Da tempo il presupposto di esazione della TCG è decaduto, giacché il telefonino non può più essere considerato un lusso, e da tempo si parla della necessità di abolirla: da parte delle istituzioni, l’intenzione dichiarata di eliminarla è stata espressa in più occasioni. Quando nel 2007 sono stati aboliti gli odiati costi di ricarica applicati dagli operatori sulle utenze prepagate, il tema guadagnò l’attenzione del Parlamento (a partire da un’interrogazione parlamentare) e dell’Agcom (l’abolizione fu esplicitamente chiesta anche dal commissario Enzo Savarese all’allora ministro per lo Sviluppo economico Pierluigi Bersani,  esortato ”a trovare il modo di eliminare la tassa di concessione governativa, che non favorisce un sano equilibrio del mercato”).

Intenti dichiarati e rimasti senza seguito, ma per un motivo intuibilmente semplice e più che mai d’attualità: lo Stato non ha interesse ad abolire questa entrata che vale centinaia di milioni di euro, esattamente come non ha mai eliminato l’imposizione di accise dell’anteguerra sul prezzo della benzina. Da cosa sono state originate, dunque, le voci della possibilità di abolire l’odiata TCG? Alcune recenti sentenze della Commissione Tributaria Regionale del Veneto (che, a onor del vero, sono state precedute da altre sentenze analoghe emesse da altre Commissioni) hanno confermato l’illegittimità dell’applicazione della tassa per i comuni in quanto Amministrazioni pubbliche, in virtù di quanto stabilito dal Codice delle Comunicazioni che ha abrogato la licenza di esercizio (art 218).

Si tratta di sentenze, che valgono per i casi per cui sono state emesse: non costituiscono norma per tutte le fattispecie analoghe, dal momento che nell’ordinamento giuridico italiano un precedente giurisprudenziale non è assolutamente vincolante per un giudice.

Tutto ciò, comunque, non toglie valore alla campagnapromossa da ADOC contro l’applicazione della TCG, avviata proprio in seguito a tali sentenze.
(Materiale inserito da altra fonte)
Lemma split_scan_hit c (sep' : str) m cur r :
  Py.may_split m = true ->
  Py.split_scan (c :: sep') m 0 cur ((c :: sep') ++ r) =
  rev cur :: Py.split_scan (c :: sep') (Py.one_less m) 0 [] r.
Proof.
  intros Hm. rewrite <- app_comm_cons. cbn [Py.split_scan]. rewrite Hm.
  replace (Py.startswith (c :: sep' ++ r) (c :: sep')) with true
    by (symmetry; apply startswith_iff; exists r; reflexivity).
  cbn [andb length Nat.pred]. rewrite split_scan_skip. reflexivity.
Qed.

Lemma split_scan_whole sep m (s : str) : forall cur,
  Py.may_split m = false \/ Py.contains sep s = false ->
  Py.split_scan sep m 0 cur s = [rev cur ++ s].
Proof.
  induction s as [|c s IH]; intros cur H.
  - cbn. rewrite app_nil_r. reflexivity.
  - cbn [Py.split_scan].
    assert (E : Py.may_split m && Py.startswith (c :: s) sep = false).
    { destruct H as [->|H]; [reflexivity|].
      cbn [Py.contains] in H. apply orb_false_iff in H as [-> _].
      apply andb_false_r. }
    rewrite E, IH.
    + cbn [rev]. rewrite <- app_assoc. reflexivity.
    + destruct H as [H|H]; [left; exact H|right].
      cbn [Py.contains] in H. apply orb_false_iff in H as [_ H]. exact H.
Qed.

Lemma split_scan_first sep m (s : str) : forall cur,
  sep <> [] -> Py.may_split m = true -> Py.contains sep s = true ->
  exists pre post,
    first_split sep s pre post
    /\ Py.split_scan sep m 0 cur s =
       (rev cur ++ pre) :: Py.split_scan sep (Py.one_less m) 0 [] post.
Proof.
  intros cur Hsep Hm. revert cur.
  destruct sep as [|c0 sep']; [contradiction|].
  induction s as [|c s IH]; intros cur H; [discriminate|].
  destruct (Py.startswith (c :: s) (c0 :: sep')) eqn:Hs.
  - apply startswith_iff in Hs as [r E].
    exists [], r. split.
    + split; [exact E | intros; cbn; lia].
    + rewrite E, split_scan_hit, app_nil_r by exact Hm. reflexivity.
  - cbn [Py.contains] in H. rewrite Hs in H. cbn [orb] in H.
    destruct (IH (c :: cur) H) as (pre & post & [E Hmin] & Hscan).
    exists (c :: pre), post. split.
    + split; [rewrite E; reflexivity|].
      intros [|d pre'] post' E'.
      * exfalso. apply not_true_iff_false in Hs. apply Hs.
        apply startswith_iff. eauto.
      * injection E' as _ E'. cbn. apply Hmin in E'. lia.
    + cbn [Py.split_scan]. rewrite Hm, Hs. cbn [andb].
      rewrite Hscan. cbn [rev]. rewrite <- app_assoc. reflexivity.
Qed.

Lemma first_split_unique (sep s p1 q1 p2 q2 : str) :
  first_split sep s p1 q1 -> first_split sep s p2 q2 -> p1 = p2 /\ q1 = q2.
Proof.
  intros [E1 M1] [E2 M2].
  pose proof (M1 _ _ E2). pose proof (M2 _ _ E1).
  rewrite E1 in E2. apply app_inj_1 in E2 as [-> E2]; [|lia].
  apply app_inv_head in E2. auto.
Qed.

Lemma contains_first_split (sep s pre post : str) :
  first_split sep s pre post -> Py.contains sep s = true.
Proof. intros [E _]. apply contains_iff. eauto. Qed.

(** [s.split(sep, 1)] when [sep in s]. *)
Lemma split_once (sep s pre post : str) :
  sep <> [] -> first_split sep s pre post ->
  Py.split sep (Some 1%nat) s = [pre; post].
Proof.
  intros Hsep H.
  destruct (split_scan_first sep (Some 1%nat) s [] Hsep eq_refl
              (contains_first_split _ _ _ _ H)) as (p & q & H' & E).
  destruct (first_split_unique _ _ _ _ _ _ H H') as [<- <-].
  unfold Py.split. rewrite E. cbn [rev app Py.one_less option_map Nat.pred].
  rewrite split_scan_whole by (left; reflexivity). reflexivity.
Qed.

(** [s.split(sep)[0]] when [sep in s]. *)
Lemma split_all_first (sep s pre post : str) :
  sep <> [] -> first_split sep s pre post ->
  Py.item 0 (Py.split sep None s) = pre.
Proof.
  intros Hsep H.
  destruct (split_scan_first sep None s [] Hsep eq_refl
              (contains_first_split _ _ _ _ H)) as (p & q & H' & E).
  destruct (first_split_unique _ _ _ _ _ _ H H') as [<- <-].
  unfold Py.split. rewrite E. reflexivity.
Qed.

Lemma first_split_exists (sep s : str) :
  sep <> [] -> Py.contains sep s = true ->
  exists pre post, first_split sep s pre post.
Proof.
  intros Hsep H.
  destruct (split_scan_first sep None s [] Hsep eq_refl H) as (p & q & H' & _).
  eauto.
Qed.

Lemma split_scan_nonempty sep m skip cur (s : str) :
  Py.split_scan sep m skip cur s <> [].
Proof.
  revert m skip cur. induction s as [|c s IH]; intros m skip cur; cbn.
  - discriminate.
  - destruct skip; [|apply IH].
    destruct (Py.may_split m && Py.startswith (c :: s) sep); [discriminate|apply IH].
Qed.

(** [s.split(sep)[-1]]: the text after an occurrence of [sep] that is
    followed by no other, or all of [s] when [sep] does not occur. *)
Lemma split_last sep (Hsep : sep <> []) n : forall (s cur : str),
  (length s <= n)%nat ->
  (Py.contains sep s = false
   /\ Py.last_item (Py.split_scan sep None 0 cur s) = rev cur ++ s)
  \/ (exists pre tail,
        s = pre ++ sep ++ tail /\ Py.contains sep tail = false
        /\ Py.last_item (Py.split_scan sep None 0 cur s) = tail).
Proof.
  induction n as [|n IH]; intros s cur Hlen.
  - destruct s; [|cbn in Hlen; lia].
    left. split.
    + destruct sep; [contradiction | reflexivity].
    + cbn. rewrite app_nil_r. reflexivity.
  - destruct (Py.contains sep s) eqn:Hc.
    + right.
      destruct (split_scan_first sep None s cur Hsep eq_refl Hc)
        as (pre & post & [E _] & Hscan).
      rewrite Hscan. unfold Py.last_item.
      assert (Hpost : (length post <= n)%nat).
      { rewrite E, !length_app in Hlen. destruct sep; [contradiction|].
        cbn in Hlen. lia. }
      assert (Hlast : forall (x : str) l, l <> [] -> last (x :: l) [] = last l []).
      { intros x [|y l] H; [contradiction | reflexivity]. }
      rewrite Hlast by apply split_scan_nonempty.
      cbn [Py.one_less option_map].
      destruct (IH post [] Hpost) as [[Hno Hl]|(pre2 & tail & E2 & Hno & Hl)].
      * exists pre, post. unfold Py.last_item in Hl. rewrite Hl. auto.
      * exists (pre ++ sep ++ pre2), tail. unfold Py.last_item in Hl.
        rewrite Hl. repeat split; [|exact Hno].
        rewrite E, E2, <- !app_assoc. reflexivity.
    + left. split; [reflexivity|].
      rewrite split_scan_whole by (right; exact Hc). reflexivity.
Qed.

End PyFacts.

(** ** The matcher on the CSI pattern *)

Section AnsiFacts.

Lemma match_star_run cls k (pre s : str) :
  forallb cls pre = true ->
  match s with [] => True | c :: _ => cls c = false end ->
  (forall c s', cls c = true -> k (c :: s') = None) ->
  Re.match_star cls k (pre ++ s) = option_map (Nat.add (length pre)) (k s).
Proof.
  intros Hpre Hs Hk. induction pre as [|c pre IH]; simpl.
  - destruct s as [|c s]; simpl; [destruct (k []); reflexivity|].
    rewrite Hs. destruct (k (c :: s)); reflexivity.
  - simpl in Hpre. apply andb_prop in Hpre as [Hc Hpre].
    rewrite Hc, (IH Hpre).
    destruct (k s); simpl; [reflexivity|].
    apply Hk, Hc.
Qed.

Lemma classes_disjoint c :
  (Csi.parameter c = true -> Csi.intermediate c = false /\ Csi.final c = false)
  /\ (Csi.intermediate c = true -> Csi.final c = false)
  /\ (Csi.parameter c = true \/ Csi.intermediate c = true \/ Csi.final c = true
      -> c <> ESC).
Proof.
  unfold Csi.parameter, Csi.intermediate, Csi.final, Py.in_range, ESC.
  rewrite ?andb_true_iff, ?andb_false_iff, ?N.leb_le, ?N.leb_gt. lia.
Qed.

Lemma tail1_no_intermediate c s :
  Csi.intermediate c = true -> Re.match_here tail1 (c :: s) = None.
Proof.
  intros H. apply classes_disjoint in H. simpl.
  unfold Csi.final in H. rewrite H. reflexivity.
Qed.

Lemma tail2_no_parameter c s :
  Csi.parameter c = true -> Re.match_here tail2 (c :: s) = None.
Proof.
  intros H. apply classes_disjoint in H as [Hi Hf]. simpl.
  unfold Csi.intermediate in Hi. unfold Csi.final in Hf.
  rewrite Hi, Hf. reflexivity.
Qed.

Lemma length_sequence ps ims f :
  length (ESC :: 91 :: ps ++ ims ++ [f]) = S (S (length ps + (length ims + 1))).
Proof. simpl. rewrite !length_app. reflexivity. Qed.

Lemma match_here_ansi_escape a b s :
  Re.match_here ansi_escape (a :: b :: s) =
  if ESC =? a then
    if 91 =? b then
      option_map (fun n => S (S n))
                 (Re.match_star Csi.parameter (Re.match_here tail2) s)
    else None
  else None.
Proof.
  change (Re.match_here ansi_escape (a :: b :: s))
    with (if ESC =? a
          then option_map S
                 (if 91 =? b
                  then option_map S
                         (Re.match_star Csi.parameter (Re.match_here tail2) s)
                  else None)
          else None).
  destruct (ESC =? a); [|reflexivity].
  destruct (91 =? b); [|reflexivity].
  destruct (Re.match_star _ _ s); reflexivity.
Qed.

Lemma match_here_tail2 s :
  Re.match_here tail2 s = Re.match_star Csi.intermediate (Re.match_here tail1) s.
Proof. reflexivity. Qed.

Lemma match_here_tail1 s :
  Re.match_here tail1 s =
  match s with
  | [] => None
  | c :: _ => if Csi.final c then Some 1%nat else None
  end.
Proof. reflexivity. Qed.

Lemma not_parameter_head ims f (r : str) :
  forallb Csi.intermediate ims = true -> Csi.final f = true ->
  match ims ++ [f] ++ r with [] => True | c :: _ => Csi.parameter c = false end.
Proof.
  intros Hims Hf. destruct ims as [|i ims]; simpl.
  - destruct (classes_disjoint f) as (H & _ & _).
    destruct (Csi.parameter f); [destruct (H eq_refl); congruence | reflexivity].
  - simpl in Hims. apply andb_prop in Hims as [Hi _].
    destruct (classes_disjoint i) as (H & _ & _).
    destruct (Csi.parameter i); [destruct (H eq_refl); congruence | reflexivity].
Qed.

Lemma not_intermediate_final f :
  Csi.final f = true -> Csi.intermediate f = false.
Proof.
  intros Hf. destruct (classes_disjoint f) as (_ & H & _).
  destruct (Csi.intermediate f); [specialize (H eq_refl); congruence | reflexivity].
Qed.

(** Every CSI sequence at the head of a text is matched, whole. *)
Lemma match_here_complete w r :
  Csi.sequence w -> Re.match_here ansi_escape (w ++ r) = Some (length w).
Proof.
  intros [ps ims f Hps Hims Hf]. rewrite length_sequence.
  rewrite <- !app_comm_cons, match_here_ansi_escape, !N.eqb_refl.
  rewrite <- !app_assoc.
  rewrite match_star_run;
    [|assumption|apply not_parameter_head; assumption
     |intros; apply tail2_no_parameter; assumption].
  rewrite match_here_tail2, match_star_run;
    [|assumption|simpl; apply not_intermediate_final; assumption
     |intros; apply tail1_no_intermediate; assumption].
  rewrite match_here_tail1. simpl. rewrite Hf. reflexivity.
Qed.

(** What the matcher matches at the head of a text is a CSI sequence. *)
Lemma match_here_sound s n :
  Re.match_here ansi_escape s = Some n ->
  exists w r, s = w ++ r /\ Csi.sequence w /\ length w = n.
Proof.
  destruct s as [|a [|b s]]; [discriminate| |].
  { change (Re.match_here ansi_escape [a])
      with (if ESC =? a then @None nat else None).
    destruct (ESC =? a); discriminate. }
  rewrite match_here_ansi_escape.
  destruct (N.eqb_spec ESC a) as [<-|]; [|discriminate].
  destruct (N.eqb_spec 91 b) as [<-|]; [|discriminate].
  destruct (drop_while_split Csi.parameter s) as (ps & Es & Hps).
  destruct (drop_while_split Csi.intermediate (Py.drop_while Csi.parameter s))
    as (ims & Ei & Hims).
  set (r1 := Py.drop_while Csi.parameter s) in *.
  set (r2 := Py.drop_while Csi.intermediate r1) in *.
  assert (H1 : match r1 with [] => True | c :: _ => Csi.parameter c = false end).
  { destruct r1 as [|c r1'] eqn:E; [exact I|]. eapply drop_while_head, E. }
  assert (H2 : match r2 with [] => True | c :: _ => Csi.intermediate c = false end).
  { destruct r2 as [|c r2'] eqn:E; [exact I|]. eapply drop_while_head, E. }
  rewrite Es, match_star_run;
    [|assumption|assumption|intros; apply tail2_no_parameter; assumption].
  rewrite match_here_tail2, Ei, match_star_run;
    [|assumption|assumption|intros; apply tail1_no_intermediate; assumption].
  rewrite match_here_tail1.
  destruct r2 as [|f r]; [discriminate|].
  destruct (Csi.final f) eqn:Hf; [|discriminate].
  simpl. intros [= <-].
  exists (ESC :: 91 :: ps ++ ims ++ [f]), r. split; [|split].
  - simpl. rewrite <- !app_assoc. reflexivity.
  - constructor; assumption.
  - rewrite length_sequence. reflexivity.
Qed.

Lemma sequence_shape w :
  Csi.sequence w ->
  exists w', w = ESC :: w' /\ ~ In ESC w' /\ (2 <= length w')%nat.
Proof.
  intros [ps ims f Hps Hims Hf]. eexists. split; [reflexivity|]. split.
  - intros [E|H]; [discriminate|].
    rewrite forallb_forall in Hps, Hims.
    apply in_app_or in H as [H|H]; [|apply in_app_or in H as [H|[H|[]]]].
    + apply Hps in H. apply (proj2 (proj2 (classes_disjoint ESC))); auto.
    + apply Hims in H. apply (proj2 (proj2 (classes_disjoint ESC))); auto.
    + subst f. apply (proj2 (proj2 (classes_disjoint ESC))); auto.
  - simpl. rewrite !length_app. simpl. lia.
Qed.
Nell’ambito dell’iniziativa, l’associazione invita i consumatori ad inviare al proprio gestore di telefonia mobile - che riscuotendo la tassa agisce da sostituto di imposta - una lettera di diffida con cui chiedere il rimborso della TCG corrisposta negli ultimi tre anni (per un massimo di 185,76 euro per i privati e di 464,76 per i titolari di contratti aziendali), scaricando di fatto sulle compagnie telefoniche l’incombenza di rivalersi sullo Stato.

A livello commerciale, per iniziativa unilaterale di operatori di telefonia mobile, esistono già piani tariffari (denominati ad esempio Tasso zeroNo Tax) che, nominalmente, prevedono uno sconto pari all’importo della TCG, che al cliente è certamente gradito, ma non c’è nessun regalo: dal momento che la compagnia è sempre obbligata a girare allo stato l’importo della tassa per ogni abbonamento sottoscritto, verosimilmente il piano tariffario ha una composizione tale da garantire comunque, con i consumi addebitati al cliente, la copertura dell’importo che viene formalmente defalcato a titolo di sconto.

Non esistendo oggi una norma che assicuri anche ad aziende e privati l’inapplicabilità di tale tassa, è facile prevedere che gli operatori lascino cadere nel vuoto ogni richiesta, nella certezza di non incorrere in alcuna illegittimità. Tuttavia è auspicabile, da parte loro, un impegno congiunto con le associazioni di difesa dei consumatori presso le istituzioni, affinché l’ingiustificata TCG venga definitivamente eliminata.

Inutile illudersi che ciò possa avvenire in tempi brevi, ma nella prospettiva che il sogno si possa concretizzare, è necessario fin da subito lavorare in previsione di una contromossa: l’eventualità di una rimodulazione fiscale (l’introduzione di una nuova imposta in seguito al contentino dato dall’eliminazione della TCG) è ampiamente prevedibile.